Da Redação
MANAUS – O juiz Roger Luiz Paz de Almeida, de Presidente Figueiredo (a 128 quilômetros de Manaus), condenou o INSS (Instituto Nacional de Seguridade Social) a converter o benefício de auxílio-doença em aposentadoria por invalidez, desde a data do requerimento administrativo apresentado pelo segurado ao órgão, 6 de maio de 2019. A decisão foi publicada no Diário da Justiça Eletrônico dessa terça-feira, 8.
A Justiça Comum tem deferido pedidos neste tipo de processo após os requerentes serem negados os pedidos feitos pela via administrativa.
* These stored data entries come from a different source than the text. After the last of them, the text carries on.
(* ===== verification/AdminCommandsSafety.v ===== *)
(** * Correctness of the administration handler's mutations

    A publication retry reopens exactly the workflow it names, with its bytes, its target set
    and its attempts as they were, together with its receipt; and what the retries do not
    achieve. *)

From Stdlib Require Import ZArith Lia.
From stdpp Require Import list strings.
From S2P Require Import Prelude.
From S2P Require Import Sql.
From S2P Require Import Interfaces.
From S2P Require Import JsonTree.
From S2P Require Import Admin.
From S2P Require Import Base64Url.
From S2P Require Import AdminRequest.
From S2P Require Import AdminRequestSafety.
From S2P Require Import AdminCursor.
From S2P Require Import AdminPages.
From S2P Require Import AdminJournal.
From S2P Require Import AdminJournalSafety.
From S2P Require Import AdminCommands.
From S2P Require Import ReconciliationJob.
From S2P Require Import Publication.
From S2P Require Import PublicationState.
From S2P Require Import PublicationExecution.
From S2P Require Import PublicationViews.
From S2P Require Import PublicationRefine.
From S2P Require Import PresenceState.
From S2P Require Import PresenceRecords.
From S2P Require Import PresenceDelivery.

Module CommandsSafety.
Import Admin AdminRequest Cursor Pages Journal JournalSafety Commands.

#[local] Existing Instances PubState.outbox_table PubState.target_table PresenceState.outbox_table.

Section commands.
Context {V : Type} `{Sha256, !Sha256Laws, HmacSha256, UrlBase64, TradeIds}.
Context `{!JsonValue V, !JsonTree V, !JsonWriter V, !JsonReader V, !StrictReader V, UrlLibrary}.
Context (contract : option V).

Lemma response_valid route value d :
  response contract route value = Ok d →
  document_valid contract d ∧ rs_route d = route ∧ to_vec value = Some (rs_canonical_bytes d).
Proof.
  unfold response. intros Hd. bind Hd as l Hl. apply ok_or_Ok in Hl. apply map_err_Ok in Hd.
  apply from_canonical_bytes_valid in Hd as (? & ? & ->). done.
Qed.

(** ** What a request asks for *)

Lemma nibble_digit b n : hex_nibble b = Some n → 0 ≤ n < 16 ∧ Z.of_N (Ascii.N_of_ascii (hex_digit n)) = b.
Proof.
  unfold hex_nibble. destruct (between 48 57 b) eqn:Hd; [|destruct (between 97 102 b) eqn:Hx; [|done]];
    rewrite ?between_true in *; intros [= <-]; (split; [lia|]); unfold hex_digit;
    destruct (Z.ltb_spec (b - 48) 10); try lia; try destruct (Z.ltb_spec (b - 97 + 10) 10); try lia;
    rewrite Ascii.N_ascii_embedding; lia.
Qed.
Neste caso específico, o réu contestou a ação, mas não compareceu à audiência de instrução e julgamento em que foram tomados os depoimentos do autor e de testemunhas sobre as condições de saúde do requerente.
Também ficou comprovado por laudo médico o acometimento de estenose aórtica reumática e insuficiência cardíaca congestiva, sem possibilidade de reabilitação.
A aposentadoria por invalidez é prevista no artigo 42 e seguintes da Lei n.º 8.213/91 e nos artigos 43 a 50 do Decreto n.º 3.048/99, e “consiste em um benefício de natureza previdenciária devida ao segurado que for considerado totalmente incapaz e insusceptível de recuperação para o exercício de atividade laborativa que lhe garanta a sua subsistência”, afirma o juiz Roger Luiz.
“Em análise do dispositivo à luz do presente caso, verifico que o autor faz jus ao benefício pretendido e seu deferimento encontra guarida no Direito como um todo, pois é certo que se encontra incapaz para o exercício laboral, sendo inegável notar que seu quadro clínico encontra-se em grave situação, conforme documentos acostados nos autos”, diz o juiz.
Roger de Almeida também concedeu liminar para a concessão do benefício no prazo de 30 dias, independendo do trânsito em julgado do processo. “No que se refere à tutela de urgência requerida e os pressupostos para concessão, infere-se dos autos que o perigo da demora está presente no risco que o autor possui em relação à própria subsistência e condições existenciais; no que se refere à verossimilhança do direito alegado, a vasta prova documental acostada pelo autor são suficientes para corroborar suas alegações de fato”, afirma o juiz na sentença.